Protocol is currently a hot-button issue in the storage arena. Fibre Channel storage networks are the incumbent for enterprise data centers, with iSCSI and NFS playing larger and larger roles. Additionally, Fibre Channel over Ethernet standards have been finalized for some time, with products shipping for several years and end-to-end systems available. As an industry, there is a large push toward the Ethernet- or IP-based protocols (iSCSI, NFS and Fibre Channel over Ethernet) due to the network consolidation benefits, but Fibre Channel still has a strong hold because of legacy investment, performance reliability and trust.
The protocol chosen plays a large role in the overall decision because it can, and will, dictate the vendors and platforms that can be used. Additionally, it factors into the overall design, architecture and type of infrastructure. The key is ensuring enough flexibility from the platform to provide the protocol(s) required for the services you intend to deploy over the life of the infrastructure. In most environments, there will be a requirement for both block-based (Fibre Channel, Fibre Channel over Ethernet, iSCSI) and file-based (CIFS and NFS) storage. If Fibre Channel is chosen for block, there will be an infrastructure requirement for an additional dedicated network (or typically two for redundancy); the same can be said for some iSCSI deployments.
Scalability is another factor. Fibre Channel standards are currently at 16 Gbit with 32 Gbit on the horizon. Ethernet-based deployments will typically be 10 Gbit, moving to 40 Gbit and 100 Gbit. With the rapid increase of Ethernet pipes and the bandwidth management capabilities of Ethernet and TCP/IP, the timing is typically right for a migration to Ethernet-based storage protocols.

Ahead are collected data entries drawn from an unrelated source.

(** C2. In [Call] the tensor lookup is built before the GIL guard is
    entered; when building it fails [Call] returns without ever entering
    the guard; otherwise everything else [Call] does (argument decoding, the
    invocation, the handling of the result or of the error, and the dropping
    of the references) happens between the guard's begin and its end, with
    the GIL held; the guard's end is the last thing [Call] does on every
    path, and it leaves the thread's hold on the GIL as [Call] found it. *)
Theorem Call_gil_discipline py_func endpoint arguments w :
  ∃ inside,
    Forall (λ eb, eb.2 = true ∧ section_event eb.1 = true) inside
    ∧ log (Call py_func endpoint arguments w).2
      = log w ++ new_events (Call py_func endpoint arguments) w
    ∧ new_events (Call py_func endpoint arguments) w
      = (EvCreateTensorLookup, gil w)
        :: match CreateTensorLookup arguments with
           | Error _ => []
           | Value _ =>
               (EvGilScopedAcquire, gil w)
               :: inside ++ [(EvGilScopedAcquireEnd, true)]
           end
    ∧ runtime_ops_hold_gil (new_events (Call py_func endpoint arguments) w)
    ∧ gil (Call py_func endpoint arguments w).2 = gil w.
Proof.
  pose proof (Call_unfold py_func endpoint arguments w) as HC.
  destruct (CreateTensorLookup arguments) as [lookup|st].
  - cbv zeta in HC.
    set (body := Call_with_gil py_func arguments lookup) in *.
    destruct (Call_with_gil_events py_func arguments lookup (py w))
      as (Hsec & _ & _). fold body in Hsec.
    exists (stamp true (events_from body (py w))).
    assert (Hlog : log (Call py_func endpoint arguments w).2
              = log w ++ (EvCreateTensorLookup, gil w)
                      :: (EvGilScopedAcquire, gil w)
                      :: stamp true (events_from body (py w))
                      ++ [(EvGilScopedAcquireEnd, true)]) by (by rewrite HC).
    rewrite (new_events_app _ _ _ Hlog).
    repeat split.
    + by apply stamp_section.
    + done.
    + constructor; [done|]. constructor; [done|].
      rewrite Forall_app. split; [|by repeat constructor].
      eapply Forall_impl; [apply stamp_section, Hsec|]. by intros eb [? _].
    + by rewrite HC.
  - exists [].
    assert (Hlog : log (Call py_func endpoint arguments w).2
              = log w ++ [(EvCreateTensorLookup, gil w)]) by (by rewrite HC).
    rewrite (new_events_app _ _ _ Hlog).
    repeat split; [constructor | done | by repeat constructor | by rewrite HC].
Qed.

(** What [Call] appends to the log, and its payloads. *)
Lemma Call_new_events py_func endpoint arguments w :
  new_events (Call py_func endpoint arguments) w
  = (EvCreateTensorLookup, gil w)
    :: match CreateTensorLookup arguments with
       | Error _ => []
       | Value lookup =>
           (EvGilScopedAcquire, gil w)
           :: stamp true
                (events_from (Call_with_gil py_func arguments lookup) (py w))
           ++ [(EvGilScopedAcquireEnd, true)]
       end.
Proof.
  apply new_events_app. rewrite Call_unfold.
  by destruct (CreateTensorLookup arguments).
Qed.



(** Whatever the enumeration of the map: two requests with the same two
    keyword entries received in opposite orders are decoded alike, so they
    are not both decoded in their order of receipt. *)
Lemma Call_cannot_follow_receipt_order py_func endpoint w k1 k2 p q :
  k1 ≠ k2 → p ≠ q →
  let one := mkWire [] [(k1, p); (k2, q)] in
  let other := mkWire [] [(k2, q); (k1, p)] in
  ¬ (decoded (new_events (Call py_func endpoint (ParseCallArguments one)) w)
       = receipt_order one
     ∧ decoded (new_events (Call py_func endpoint (ParseCallArguments other))
                  w)
       = receipt_order other).
Proof.
  intros Hk Hpq one other [H1 H2].
  assert (Heq : ParseCallArguments one = ParseCallArguments other).
  { unfold ParseCallArguments. cbn [wire_args wire_kwargs foldl fst snd one other].
    f_equal. by apply insert_insert_ne. }
  rewrite Heq, H2 in H1. unfold receipt_order in H1.
  cbn in H1. congruence.
Qed.

(** How [Call] ends once both loops have run and the callable has raised. *)
Lemma Call_raised py_func endpoint arguments w lookup py_args py_kwargs s s1 :
  CreateTensorLookup arguments = Value lookup →
  decode_outcome lookup arguments (py w) = (Value (py_args, py_kwargs), s) →
  PyObject_Call py_func py_args py_kwargs s = (None, s1) →
  (Call py_func endpoint arguments w).1
  = match (FetchPendingException s1).1 with
    | Some exception =>
        Error (mkStatus (PythonExceptionErrorCode (PyErr_Occurred s1))
                 (error_prefix +:+ ":" +:+ newline +:+ exception))
    | None => Error (InternalError (error_prefix +:+ no_message_suffix))
    end.
Proof.
  intros Hlk Hdec Hcall. rewrite Call_unfold, Hlk. cbv zeta. cbn [fst].
  rewrite Call_with_gil_outcome, Hdec, Hcall. cbn [fst snd].
  apply handle_result_raised.
Qed.

(** C5. When the arguments were decoded, the callable raised, and no text
    can be fetched for the pending exception, [Call] returns the status
    [Internal] with the fixed message, whatever code the exception would
    have been classified to. *)
Theorem Call_text_unavailable py_func endpoint arguments w lookup
    py_args py_kwargs s s1 :
  CreateTensorLookup arguments = Value lookup →
  decode_outcome lookup arguments (py w) = (Value (py_args, py_kwargs), s) →
  PyObject_Call py_func py_args py_kwargs s = (None, s1) →
  (FetchPendingException s1).1 = None →
  (Call py_func endpoint arguments w).1
  = Error (mkStatus kInternal
             "Python exception was raised on the server but the exception message could not be caught.   ").
Proof.
  intros Hlk Hdec Hcall Hfetch.
  rewrite (Call_raised _ _ _ _ _ _ _ _ _ Hlk Hdec Hcall), Hfetch.
  reflexivity.
Qed.

Lemma contains_suffix pre text : contains (pre +:+ text) text.
Proof.
  exists pre, EmptyString. f_equal.
  induction text as [|c text IH]; [done|].
  change (String c text = String c (text +:+ EmptyString)). by rewrite <- IH.
Qed.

Capacity and scalability are the next factors to consider closely. Traditional storage systems have max disk capacities based on the number of drives (spindles) they support and the size of those drives. That being said, max capacity numbers can easily be confusing because without features such as tiering and cache, performance will be tied to spindles. Therefore you’ll require more spindles to maintain appropriate IOPS and have spare capacity that isn’t used.